Saved data entries
+ + +

(* ===== verification/PendingCounts.v ===== *)
(** * Pending and dead counts of the executor: the model

    [core/common_runtime/pending_counts.h]: for each node of a running graph the executor
    keeps how many inputs are missing, how many are dead, and whether the node has started.
    Most nodes have few inputs, so the counts are packed into one byte of a shared array; the
    others take an aligned structure of eight bytes.  The array is modelled byte by byte, with
    the bit fields where the Itanium ABI puts them, little endian. *)

From S2P Require Import Prelude Coding.
Import Coding.

Module PendingCounts.

Inductive NodeState := PENDING_NOTREADY | PENDING_READY | STARTED | COMPLETED.
#[export] Instance NodeState_eq_dec : EqDecision NodeState.
Proof. solve_decision. Defined.

Record Handle := mkHandle { byte_offset_ : Z; is_large_ : bool }.

Definition kMaxCountForPackedCounts : Z := 7.

(** The fields of [PackedCounts] and of [LargeCounts]. *)
Record Counts := mkCounts { c_pending : Z; c_dead_count : Z; c_has_started : bool }.

(** The template parameter of the code: how a structure lies in its bytes. *)
Record Struct := mkStruct {
  sizeof : Z;
  alignof : Z;
  st_get : list Z -> Counts;
  st_put : list Z -> Counts -> list Z
}.

(** Three bits, three bits and one bit; the eighth bit of the byte is not used. *)
Definition PackedCounts : Struct :=
  mkStruct 1 1
    (fun bs => let b := hd 0 bs in mkCounts (b mod 8) (b / 8 mod 8) (b / 64 mod 2 =? 1))
    (fun bs c => let b := hd 0 bs in
       [c_pending c mod 8 + 8 * (c_dead_count c mod 8) + 64 * Z.b2z (c_has_started c) + 128 * (b / 128)]).

(** 32 bits, then 31 bits and one bit. *)
Definition LargeCounts : Struct :=
  mkStruct 8 4
    (fun bs => let w := le_value (drop 4 bs) in mkCounts (le_value (take 4 bs)) (w mod 2 ^ 31) (w / 2 ^ 31 =? 1))
    (fun bs c => le_bytes 4 (c_pending c mod 2 ^ 32) ++ le_bytes 4 (c_dead_count c mod 2 ^ 31 + 2 ^ 31 * Z.b2z (c_has_started c))).

(** ** The layout *)

(** A signed bit field of 31 bits. *)
Definition i31 (z : Z) : Z := (z + 2 ^ 30) mod 2 ^ 31 - 2 ^ 30.

(** The handle and the next offset. *)
Definition CreateHandle (next_offset_ max_pending_count max_dead_count : Z) : Handle * Z :=
  if (kMaxCountForPackedCounts <? max_pending_count) || (kMaxCountForPackedCounts <? max_dead_count) then
    let B := sizeof LargeCounts in
    let offset := (next_offset_ + B - 1) ÷ B * B in
    let byte_offset := i31 offset in
    (mkHandle byte_offset true, i32 (byte_offset + B))
  else
    (mkHandle (i31 next_offset_) false, i32 (next_offset_ + sizeof PackedCounts)).

(** ** The counts *)

Record PendingCounts := mkPendingCounts { num_bytes_ : Z; bytes_ : list Z }.

(** A new array has indeterminate bytes [junk]; a copy has those of the other. *)
Definition new_PendingCounts (next_offset_ : Z) (junk : nat -> Z) : PendingCounts :=
  mkPendingCounts next_offset_ (map junk (seq 0 (Z.to_nat next_offset_))).
Definition copy_PendingCounts (other : PendingCounts) : PendingCounts := mkPendingCounts (num_bytes_ other) (bytes_ other).

Abbreviation MP := (M PendingCounts).

(** [Large(h)] and [Packed(h)]: the checks, and the bytes the pointer refers to. *)
Definition struct_of (h : Handle) : Struct := if is_large_ h then LargeCounts else PackedCounts.
Definition pointer (h : Handle) : MP unit :=
  s ← get;
  CHECK ((0 <=? byte_offset_ h) && (byte_offset_ h + sizeof (struct_of h) <=? num_bytes_ s)
         && (byte_offset_ h mod alignof (struct_of h) =? 0)).
Definition load (h : Handle) : MP Counts :=
  pointer h;;
  s ← get;
  mret (st_get (struct_of h) (take (Z.to_nat (sizeof (struct_of h))) (drop (Z.to_nat (byte_offset_ h)) (bytes_ s)))).
Definition store (h : Handle) (c : Counts) : MP unit :=
  pointer h;;
  s ← get;
  let i := Z.to_nat (byte_offset_ h) in
  let n := Z.to_nat (sizeof (struct_of h)) in
  put (mkPendingCounts (num_bytes_ s)
    (take i (bytes_ s) ++ st_put (struct_of h) (take n (drop i (bytes_ s))) c ++ drop (i + n) (bytes_ s))).

Definition NodeStateForStruct (c : Counts) : NodeState :=
  if c_has_started c then if c_pending c =? 0 then STARTED else COMPLETED
  else if c_pending c =? 0 then PENDING_READY else PENDING_NOTREADY.
Definition not_ready (c : Counts) : bool := bool_decide (NodeStateForStruct c = PENDING_NOTREADY).

Definition set_initial_count (h : Handle) (pending_count : Z) : MP unit :=
  c ← load h;
  (if is_large_ h then mret tt else CHECK (pending_count <=? kMaxCountForPackedCounts));;
  store h (mkCounts pending_count 0 false).

Definition node_state (h : Handle) : MP NodeState :=
  c ← load h; mret (NodeStateForStruct c).

Definition pending (h : Handle) : MP Z :=
  c ← load h; mret (if not_ready c then i32 (c_pending c) else 0).

Definition mark_started (h : Handle) : MP unit :=
  p ← pending h;
  CHECK (p =? 0);;
  c ← load h;
  CHECK (negb (c_has_started c));;
  store h (mkCounts (c_pending c) (c_dead_count c) true).

Definition mark_completed (h : Handle) : MP unit :=
  c ← load h;
  CHECK (c_has_started c);;
  store h (mkCounts 1 (c_dead_count c) (c_has_started c)).

Definition decrement_pending (h : Handle) (v : Z) : MP Z :=
  p ← pending h;
  CHECK (v <=? p);;
  c ← load h;
  store h (mkCounts (c_pending c - v) (c_dead_count c) (c_has_started c));;
  c ← load h;
  mret (i32 (c_pending c)).

Definition mark_live (h : Handle) : MP unit :=
  c ← load h;
  if not_ready c then
    store h (mkCounts (Z.land (c_pending c) (if is_large_ h then 2 ^ 32 - 2 else 6)) (c_dead_count c) (c_has_started c))
  else mret tt.

Definition dead_count (h : Handle) : MP Z :=
  c ← load h; mret (c_dead_count c).

Definition increment_dead_count (h : Handle) : MP unit :=
  c ← load h;
  if not_ready c then
    (if is_large_ h then mret tt else CHECK (c_dead_count c <? kMaxCountForPackedCounts));;
    store h (mkCounts (c_pending c) (c_dead_count c + 1) (c_has_started c))
  else mret tt.

(** The pending result and the dead result. *)
Definition adjust_for_activation_shared (h : Handle) (increment_dead : bool) : MP (Z * Z) :=
  c ← load h;
  (if increment_dead && not_ready c
   then store h (mkCounts (c_pending c) (c_dead_count c + 1) (c_has_started c)) else mret tt);;
  c ← load h;
  store h (mkCounts (c_pending c - 1) (c_dead_count c) (c_has_started c));;
  c ← load h;
  mret (i32 (c_pending c), c_dead_count c).

Definition adjust_for_activation (h : Handle) (increment_dead : bool) : MP (Z * Z) :=
  p ← pending h;
  CHECK (1 <=? p);;
  adjust_for_activation_shared h increment_dead.

End PendingCounts.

+ + +

§ **Task instructions**
With the first line being the one containing "mret (st_get (struct_of" and the last line the one containing "else if c_pending", transcribe exactly the lines above that fall in that range.

§ **Result**
  mret (st_get (struct_of h) (take (Z.to_nat (sizeof (struct_of h))) (drop (Z.to_nat (byte_offset_ h)) (bytes_ s)))).
Definition store (h : Handle) (c : Counts) : MP unit :=
  pointer h;;
  s ← get;
  let i := Z.to_nat (byte_offset_ h) in
  let n := Z.to_nat (sizeof (struct_of h)) in
  put (mkPendingCounts (num_bytes_ s)
    (take i (bytes_ s) ++ st_put (struct_of h) (take n (drop i (bytes_ s))) c ++ drop (i + n) (bytes_ s))).

Definition NodeStateForStruct (c : Counts) : NodeState :=
  if c_has_started c then if c_pending c =? 0 then STARTED else COMPLETED
  else if c_pending c =? 0 then PENDING_READY else PENDING_NOTREADY.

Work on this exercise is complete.